**WHAT IS BEING ASKED:**
Repeat each line of the material below exactly.

::::::::::

Lemma nonnegative_spec v f w : _nonnegative_int v f = Ok w <-> w = v /\ 0 <= v <= MAX_INT64.
Proof.
  unfold _nonnegative_int. rewrite !raise_if_ok, !Z.ltb_ge. split; [intros (? & ? & [= ->])|intros (-> & ? & ?)]; split; auto; lia.
Qed.
Lemma opt_nonnegative_spec v f w :
  _optional_nonnegative_int v f = Ok w <-> w = v /\ forall t, v = Some t -> 0 <= t <= MAX_INT64.
Proof.
  unfold _optional_nonnegative_int, optionally. destruct v as [v|]; [|split; [intros [= <-]; by split|by intros [-> _]]].
  rewrite rbind_ok. setoid_rewrite nonnegative_spec. split.
  - intros (? & (-> & ?) & [= <-]). split; [done|]. by intros ? [= <-].
  - intros (-> & H). exists v. split; [split; [done|by apply H]|done].
Qed.

Lemma within_spec a b v : within a b v = true <-> forall t, v = Some t -> a <= t <= b.
Proof.
  destruct v as [v|]; cbn; [|split; [by intros|done]]. rewrite andb_true_iff, !Z.leb_le. split.
  - by intros ? t [= <-].
  - by intros H; apply H.
Qed.

Lemma guard_false a b : a && b = false <-> (a = true -> b = false).
Proof. destruct a, b; cbn; intuition congruence. Qed.
Lemma negb_eqb a b : negb (eqb a b) = false <-> a = b.
Proof. destruct a, b; cbn; intuition congruence. Qed.
Lemma present_true {A} (o : option A) : present o = true <-> is_Some o.
Proof. destruct o; cbn; split; intros H; done || (by eexists) || by destruct H. Qed.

::::::::::

**RESULT FOR THIS TASK:**
Lemma nonnegative_spec v f w : _nonnegative_int v f = Ok w <-> w = v /\ 0 <= v <= MAX_INT64.
Proof.
  unfold _nonnegative_int. rewrite !raise_if_ok, !Z.ltb_ge. split; [intros (? & ? & [= ->])|intros (-> & ? & ?)]; split; auto; lia.
Qed.
Lemma opt_nonnegative_spec v f w :
  _optional_nonnegative_int v f = Ok w <-> w = v /\ forall t, v = Some t -> 0 <= t <= MAX_INT64.
Proof.
  unfold _optional_nonnegative_int, optionally. destruct v as [v|]; [|split; [intros [= <-]; by split|by intros [-> _]]].
  rewrite rbind_ok. setoid_rewrite nonnegative_spec. split.
  - intros (? & (-> & ?) & [= <-]). split; [done|]. by intros ? [= <-].
  - intros (-> & H). exists v. split; [split; [done|by apply H]|done].
Qed.

Lemma within_spec a b v : within a b v = true <-> forall t, v = Some t -> a <= t <= b.
Proof.
  destruct v as [v|]; cbn; [|split; [by intros|done]]. rewrite andb_true_iff, !Z.leb_le. split.
  - by intros ? t [= <-].
  - by intros H; apply H.
Qed.

Lemma guard_false a b : a && b = false <-> (a = true -> b = false).
Proof. destruct a, b; cbn; intuition congruence. Qed.
Lemma negb_eqb a b : negb (eqb a b) = false <-> a = b.
Proof. destruct a, b; cbn; intuition congruence. Qed.
Lemma present_true {A} (o : option A) : present o = true <-> is_Some o.
Proof. destruct o; cbn; split; intros H; done || (by eexists) || by destruct H. Qed.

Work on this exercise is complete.